Task instructions - Print every line of the listing below, starting with the line that holds "open_seg : option (Z * Handle);" and going on through the line that holds "mkDisk (segs d) m (meta d) (ticks d).", both included, and print nothing else.
Top of Data to process
(* ===== verification/WalStorage.v ===== *)
(** The durable WAL store (src/safekeeper/src/storage.rs): fixed-size segment
    files, a metadata file and an in-memory ring.

    The disk is part of the state: [segs] is what a process reads from the
    segment files, [synced] is what each file held at its last [fsync].  Every
    system call consults the oracle [fault], indexed by the number of calls made
    so far, so that failures (and partial writes) can happen anywhere.  [crash]
    keeps, for each byte of a synced file, either its synced or its cached
    value, and says nothing about files never synced; file creation and rename
    are taken to be durable when they return.

    The store is shown to implement an abstract log ([alog]): appending,
    reading, flushing, recycling and recovering after a crash. *)

From S2P Require Import Prelude Bytes BTree Common.

Inductive StorageError :=
| NonContiguous (expected got : Lsn)
| OutOfRange (start end_ lo hi : Lsn)
| CorruptMeta
| Io.

(** [data_dir] is the [Disk] below. *)
Record WalConfig := mkWalConfig {
  segment_size : Z;
  ring_capacity : Z
}.

Definition WalConfig_new : WalConfig :=
  mkWalConfig (16 * 1024 * 1024) (8 * 1024 * 1024).

Definition META_MAGIC : Z := 0x534B4D31.

Record Disk := mkDisk {
  segs : gmap Z bytes;
  synced : gmap Z bytes;
  meta : option bytes;
  ticks : nat
}.

(** The handle of the open segment.  A handle outlives the removal of its file:
    it then refers to a file no path names. *)
Inductive Handle := Linked | Detached (content : bytes).

Record WalStorage := mkWalStorage {
  cfg : WalConfig;
  start_lsn : Lsn;
  write_lsn : Lsn;
  flush_lsn : Lsn;
  ring : list byte;
  ring_start : Lsn;
  open_seg : option (Z * Handle);
  dirty_segments : list (Z * unit);
  disk : Disk
}.

(** ** Field updates *)

Definition with_segs (m : gmap Z bytes) (d : Disk) : Disk :=
  mkDisk m (synced d) (meta d) (ticks d).
Definition with_synced (m : gmap Z bytes) (d : Disk) : Disk :=
  mkDisk (segs d) m (meta d) (ticks d).
Definition with_meta (m : option bytes) (d : Disk) : Disk :=
  mkDisk (segs d) (synced d) m (ticks d).
Definition tick (d : Disk) : Disk := mkDisk (segs d) (synced d) (meta d) (S (ticks d)).

Definition with_disk (d : Disk) (s : WalStorage) : WalStorage :=
  mkWalStorage (cfg s) (start_lsn s) (write_lsn s) (flush_lsn s) (ring s) (ring_start s)
    (open_seg s) (dirty_segments s) d.
Definition with_open (o : option (Z * Handle)) (s : WalStorage) : WalStorage :=
  mkWalStorage (cfg s) (start_lsn s) (write_lsn s) (flush_lsn s) (ring s) (ring_start s)
    o (dirty_segments s) (disk s).
Definition with_dirty (l : list (Z * unit)) (s : WalStorage) : WalStorage :=
  mkWalStorage (cfg s) (start_lsn s) (write_lsn s) (flush_lsn s) (ring s) (ring_start s)
    (open_seg s) l (disk s).
Definition with_write (w : Lsn) (s : WalStorage) : WalStorage :=
  mkWalStorage (cfg s) (start_lsn s) w (flush_lsn s) (ring s) (ring_start s)
    (open_seg s) (dirty_segments s) (disk s).
Definition with_flush_lsn (f : Lsn) (s : WalStorage) : WalStorage :=
  mkWalStorage (cfg s) (start_lsn s) (write_lsn s) f (ring s) (ring_start s)
    (open_seg s) (dirty_segments s) (disk s).
Definition with_start (l : Lsn) (s : WalStorage) : WalStorage :=
  mkWalStorage (cfg s) l (write_lsn s) (flush_lsn s) (ring s) (ring_start s)
    (open_seg s) (dirty_segments s) (disk s).
Definition with_ring (r : list byte) (rs : Lsn) (s : WalStorage) : WalStorage :=
  mkWalStorage (cfg s) (start_lsn s) (write_lsn s) (flush_lsn s) r rs
    (open_seg s) (dirty_segments s) (disk s).

(** Every position moves to the origin of the first append. *)
Definition seed (lsn : Lsn) (s : WalStorage) : WalStorage :=
  mkWalStorage (cfg s) lsn lsn lsn (ring s) lsn (open_seg s) (dirty_segments s) (disk s).

(** ** Files *)

(** [data] written at [off]; a gap before it reads as zeros. *)
Definition file_write (c : bytes) (off : Z) (data : bytes) : bytes :=
  let c' := c ++ replicate (Z.to_nat (off - len c)) x00 in
  take (Z.to_nat off) c' ++ data ++ drop (Z.to_nat (off + len data)) c'.

Definition encode_meta (start flush : Lsn) : bytes :=
  be_bytes 4 META_MAGIC ++ be_bytes 8 start ++ be_bytes 8 flush.

Section Store.
(** The [k]-th system call fails when [fault k] is [Some n]; a failing write
    has put its first [n] bytes in the file. *)
Context (fault : nat -> option Z).

Definition disk_io : stateM Disk StorageError unit :=
  fun d => (tick d, match fault (ticks d) with None => Ok tt | Some _ => Err Io end).

Definition io : stateM WalStorage StorageError unit :=
  fun s => let '(d, r) := disk_io (disk s) in (with_disk d s, r).

Definition mod_disk (f : Disk -> Disk) : stateM WalStorage StorageError unit :=
  smod (fun s => with_disk (f (disk s)) s).

(** ** Opening *)

Definition read_meta : stateM Disk StorageError (option (Lsn * Lsn)) :=
  fun d =>
  match meta d with
  | None => (d, Ok None)
  | Some buf =>
      (let! _ := disk_io in
       let! _ := disk_io in
       slift (ensure len buf =? 20 else CorruptMeta in
              let? magic := get_be 4 buf 0 in
              ensure magic =? META_MAGIC else CorruptMeta in
              let? start := get_be 8 buf 4 in
              let? flush := get_be 8 buf 12 in
              Ok (Some (start, flush)))) d
  end.

(** [WalStorage::open] on the directory [d]. *)
Definition WalStorage_open (c : WalConfig) (d : Disk) : Disk * outcome StorageError WalStorage :=
  (let! _ := disk_io in
   let! m := read_meta in
   let! d := sget in
   let '(start, flush) := default (INVALID, INVALID) m in
   sret (mkWalStorage c start flush flush [] flush None [] d)) d.

(** ** Appending *)

Definition append_segment (idx : Z) : stateM WalStorage StorageError unit :=
  let! s := sget in
  let matches := match open_seg s with Some (i, _) => i =? idx | None => false end in
  if matches then sret tt
  else
    let existed := bool_decide (is_Some (segs (disk s) !! idx)) in
    let! _ := io in
    let! _ := (if existed then sret tt
               else
                 let! _ := mod_disk (fun d => with_segs (<[idx := []]> (segs d)) d) in
                 let! _ := io in
                 mod_disk (fun d => with_segs
                   (<[idx := replicate (Z.to_nat (segment_size (cfg s))) x00]> (segs d)) d)) in
    smod (with_open (Some (idx, Linked))).
Definition send_to_peer (conns : gset NodeId) (node : NodeId) (req : bytes)
  : gset NodeId * outcome ServeError Lsn :=
  if bool_decide (node ∈ conns) || net_connect node then
    ({[node]} ∪ conns,
     let? resp := ok_or (net_exchange node req) SEof in
     let? resp := map_err SParse (AppendResponse_decode resp) in
     if as_status resp =? STATUS_OK then Ok (as_flush_lsn resp)
     else Err (SRejected (as_status resp)))
  else (conns, Err SEof).

Fixpoint send_to_peers (peers : list NodeId) (conns : gset NodeId) (req : bytes)
  : gset NodeId * list PeerAck :=
  match peers with
  | [] => (conns, [])
  | node :: peers' =>
      let '(conns, r) := send_to_peer conns node req in
      match r with
      | Ok fl =>
          let '(conns, acks) := send_to_peers peers' conns req in
          (conns, mkPeerAck node fl :: acks)
      | _ => send_to_peers peers' (conns ∖ {[node]}) req
      end
  end.

Definition NetworkReplicator_replicate (r : NetworkReplicator) (t : Z) (end_lsn : Lsn) (data : bytes)
  : NetworkReplicator * list PeerAck :=
  let start := saturating_sub end_lsn (len data) in
  let req := mkAppendRequest (nr_tenant r) (nr_timeline r) t start data in
  let '(conns, acks) := send_to_peers (nr_peers r) (nr_conns r) (AppendRequest_encode_replicate req) in
  (mkNetworkReplicator (nr_peers r) conns (nr_tenant r) (nr_timeline r), acks).
End Network.

(** ** Start-up (main.rs) *)

Inductive StartError :=
| NotAMember
| StartStorage (e : StorageError).

(** Open the store and build the quorum state of a configured node; an empty
    member list means a group of one. *)
Definition start_node (fault : nat -> option Z) (c : WalConfig) (id : NodeId) (ms : list NodeId)
  : stateM Disk StartError Safekeeper := fun d =>
  let ms := match ms with [] => [id] | _ => ms end in
  if existsb (Z.eqb id) ms then
    match WalStorage_open fault c d with
    | (d', Ok s) => (d', let? q := Consensus_new id ms in Ok (mkSafekeeper s q []))
    | (d', Err e) => (d', Err (StartStorage e))
    | (d', Panic) => (d', Panic)
    end
  else (d, Err NotAMember).

(** The peers a node replicates to. *)
Definition peers_of (id : NodeId) (ms : list NodeId) : list NodeId :=
  List.filter (fun m => negb (m =? id)) ms.

(** ** Handlers *)

Lemma runs_on_storage {A} (m : stateM WalStorage StorageError A) k Q R :
  runs m (storage k) Q R ->
  runs (on_storage m) k (fun a k' => exists s, k' = with_storage s k /\ Q a s)
    (fun e k' => exists s, k' = with_storage s k /\ R e s).
Proof. unfold runs, on_storage. destruct (m (storage k)) as [s []]; eauto. Qed.

Section Handlers.
Context (fault : nat -> option Z).

(** Storing a run: the log is extended and made durable, or nothing changed
    unless a system call failed. *)
Lemma store_run_ok k a req :
  wal_rep (storage k) a -> 0 <= ar_start_lsn req ->
  ar_start_lsn req + len (ar_payload req) <= u64_max ->
  runs (store_run fault req) k
    (fun l k' => exists s' a', k' = with_storage s' k /\
       alog_append a (ar_start_lsn req) (ar_payload req) = Ok a' /\ l = alog_end a' /\
       wal_rep s' (alog_flush a') /\ wal_durable s' (alog_flush a') /\ cfg s' = cfg (storage k))
    (fun e k' => io_failed fault e k' \/
       alog_append a (ar_start_lsn req) (ar_payload req) = Err e /\ k' = k).
Proof.
  intros HR H0 Hmax. unfold store_run. eapply runs_conseq; [apply runs_on_storage | |].
  - eapply runs_bind with (Q' := fun _ s' => exists a', alog_append a (ar_start_lsn req)
        (ar_payload req) = Ok a' /\ wal_rep s' a' /\ cfg s' = cfg (storage k))
      (R := fun e s' => io_failed fault e s' \/
        alog_append a (ar_start_lsn req) (ar_payload req) = Err e /\ s' = storage k).
    + eapply runs_conseq; [by apply append_rep | | done].
      intros _ s' (a' & Ha & HR' & _ & _ & Hc). eauto.
    + intros _ s' (a' & Ha & HR' & Hc).
      eapply runs_conseq with (Q := fun l s'' => exists a', alog_append a (ar_start_lsn req)
        (ar_payload req) = Ok a' /\ l = alog_end a' /\ wal_rep s'' (alog_flush a') /\
        wal_durable s'' (alog_flush a') /\ cfg s'' = cfg (storage k));
        [by apply flush_rep | | by left].
      intros l s'' (-> & HR'' & HD'' & Hc''). exists a'. do 4 (split; [done |]). congruence.
  - intros l k' (s & -> & a' & Ha & -> & HR' & HD & Hc). eauto 10.
  - intros e k' (s & -> & [[-> Hf] | [He ->]]); [left; by split | right].
    split; [done | by destruct k].
Qed.

(** A read returns the log between the requested position (or the retained
    floor) and the commit position, capped at the requested size; it fails only
    when the commit position is beyond the local log. *)
Lemma handle_read_ok k a req :
  wal_rep (storage k) a -> 0 <= rr_start_lsn req -> 0 <= rr_max_bytes req ->
  commit_lsn (consensus k) <= u64_max ->
  let from := Z.max (rr_start_lsn req) (lo a) in
  let n := Z.min (saturating_sub (commit_lsn (consensus k)) from) (rr_max_bytes req) in
  runs (handle_read fault req) k
    (fun resp k' => resp = mkReadResponse STATUS_OK (commit_lsn (consensus k)) from
                            (sub (data a) (from - lo a) n) /\
       from + n <= Z.max from (alog_end a) /\ wal_rep (storage k') a)
    (fun e _ => io_failed fault e k \/
       e = OutOfRange from (from + n) (lo a) (alog_end a) /\ 0 < n /\ alog_end a < from + n).
Proof.
  intros HR H0 H1 Hmax from n. unfold handle_read. apply runs_get.
  rewrite (wr_start _ _ HR). fold from. fold n.
  destruct (Z.ltb_spec 0 n) as [Hn | Hn].
  - assert (Hsum : from + n <= commit_lsn (consensus k)) by (unfold n, saturating_sub in *; lia).
    eapply runs_bind; [eapply runs_conseq; [apply runs_on_storage, (read_at_rep fault _ a) | |] |].
    + done.
    + lia.
    + lia.
    + intros bs k' H. exact H.
    + intros e k' (s & -> & [[-> Hf] | (_ & -> & Hor)]); [left; by split | right].
      split; [done |]. split; [done |]. unfold from in *. lia.
    + intros bs k' (s & -> & -> & Hl & He & Hs). unfold runs, sret. split; [done |].
      split; [lia |]. by eapply wal_rep_same.
  - apply runs_ret. unfold runs, sret. replace (sub _ _ n) with (@nil byte); [split; [done |] |].
    + split; [| done]. unfold alog_end. lia.
    + symmetry. unfold sub. by replace (Z.to_nat n) with 0%nat by lia.
Qed.
End Handlers.

(** ** Framing *)

(** The eight-byte prefix of a message of type [t]. *)
Definition wal_prefix (t : Z) : bytes :=
  put_u32 WalService.MAGIC ++ [z2b WalService.VERSION; z2b t; x00; x00].

Lemma len_wal_prefix t : len (wal_prefix t) = 8.
Proof. reflexivity. Qed.

Lemma wal_prefix_type t : in_u8 t -> message_type (wal_prefix t) = Ok t.
Proof.
  intros Ht. transitivity (Ok (E := Error) (b2z (z2b t))); [reflexivity |].
  by rewrite b2z_z2b_small.
Qed.

(** What follows the prefix in an append: the rest of the header, the payload. *)
Definition append_rest (r : AppendRequest) : bytes :=
  ar_tenant r ++ ar_timeline r ++ put_u64 (ar_term r) ++ put_u64 (ar_start_lsn r) ++
  put_u32 (len (ar_payload r)).

Lemma append_encode_split r t :
  AppendRequest_encode_as r t = wal_prefix t ++ append_rest r ++ ar_payload r.
Proof. unfold AppendRequest_encode_as, wal_prefix, append_rest. by rewrite <- !app_assoc. Qed.

Lemma len_append_rest r : AppendRequest_wf r -> len (append_rest r) = 52.
Proof.
  intros (H1 & H2 & _). unfold append_rest, put_u64, put_u32, Id_wf in *. autorewrite with len. lia.
Qed.

Lemma append_header_payload_len r t :
  AppendRequest_wf r -> t = TYPE_APPEND \/ t = TYPE_REPLICATE ->
  AppendRequest_payload_len (wal_prefix t ++ append_rest r) = Ok (len (ar_payload r)).
Proof.
  intros (H1 & H2 & H3 & H4 & H5) Ht. pose proof magic_u32. pose proof (len_nonneg (ar_payload r)).
  unfold AppendRequest_payload_len, wal_prefix, append_rest. unfold_wal.
  rewrite <- ?app_assoc; rewrite <- ?app_comm_cons; rewrite <- ?app_assoc. cbn [app].
  match goal with |- ?l = _ => rewrite <- (bind_ret l) end.
  destruct Ht as [-> | ->]; run_decoder; reflexivity.
Qed.
(* ===== verification/Cluster.v ===== *)
(** A group of safekeepers (src/safekeeper/src/server.rs and main.rs, composed).

    Each step is one critical section of one node: storing a run (the storage
    part of [handle_append] and [handle_replicate]), recording an
    acknowledgement, an election event, or a crash followed by a restart.
    Acknowledgements travel in [acks]: they may be delayed, reordered,
    duplicated or lost.  [P] restricts the bytes proposers send: [True] for
    arbitrary proposers, or the bytes of one WAL stream.  System calls succeed;
    a crash can hit a run that has been appended but not yet flushed. *)

From S2P Require Import Prelude Bytes Common WalService Consensus WalStorage Safekeeper.

Definition calm : nat -> option Z := fun _ => None.

Record cluster := mkCluster {
  sks : gmap NodeId Safekeeper;
  (** (addressee, node, position): [node] has durably flushed up to [position] *)
  acks : gset (NodeId * NodeId * Lsn)
}.

Definition set_sk (n : NodeId) (k : Safekeeper) (cl : cluster) : cluster :=
  mkCluster (<[n := k]> (sks cl)) (acks cl).

Definition send_acks (to : gset NodeId) (n : NodeId) (l : Lsn) (cl : cluster) : cluster :=
  mkCluster (sks cl) (set_map (fun t => (t, n, l)) to ∪ acks cl).

(** The election events of one node; they leave the flush positions alone. *)
Inductive election_move (c : Consensus) : Consensus -> Prop :=
| em_elect c' t : start_election (E := unit) c = Ok (c', t) -> election_move c c'
| em_vote t x : election_move c (fst (handle_vote_request c t x))
| em_granted v t : election_move c (handle_vote_granted c v t).

Section Steps.
Context (P : Lsn -> byte -> Prop) (ms : list NodeId) (conf : WalConfig).

(** The positions a run covers fit 64 bits, and its bytes are allowed. *)
Definition run_ok (req : AppendRequest) : Prop :=
  0 <= ar_start_lsn req /\ ar_start_lsn req + len (ar_payload req) <= u64_max /\
  forall i b, get (ar_payload req) i = Some b -> P (ar_start_lsn req + i) b.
Bottom of Data to process
Answer to this exercise -
  open_seg : option (Z * Handle);
  dirty_segments : list (Z * unit);
  disk : Disk
}.

(** ** Field updates *)

Definition with_segs (m : gmap Z bytes) (d : Disk) : Disk :=
  mkDisk m (synced d) (meta d) (ticks d).
Definition with_synced (m : gmap Z bytes) (d : Disk) : Disk :=
  mkDisk (segs d) m (meta d) (ticks d).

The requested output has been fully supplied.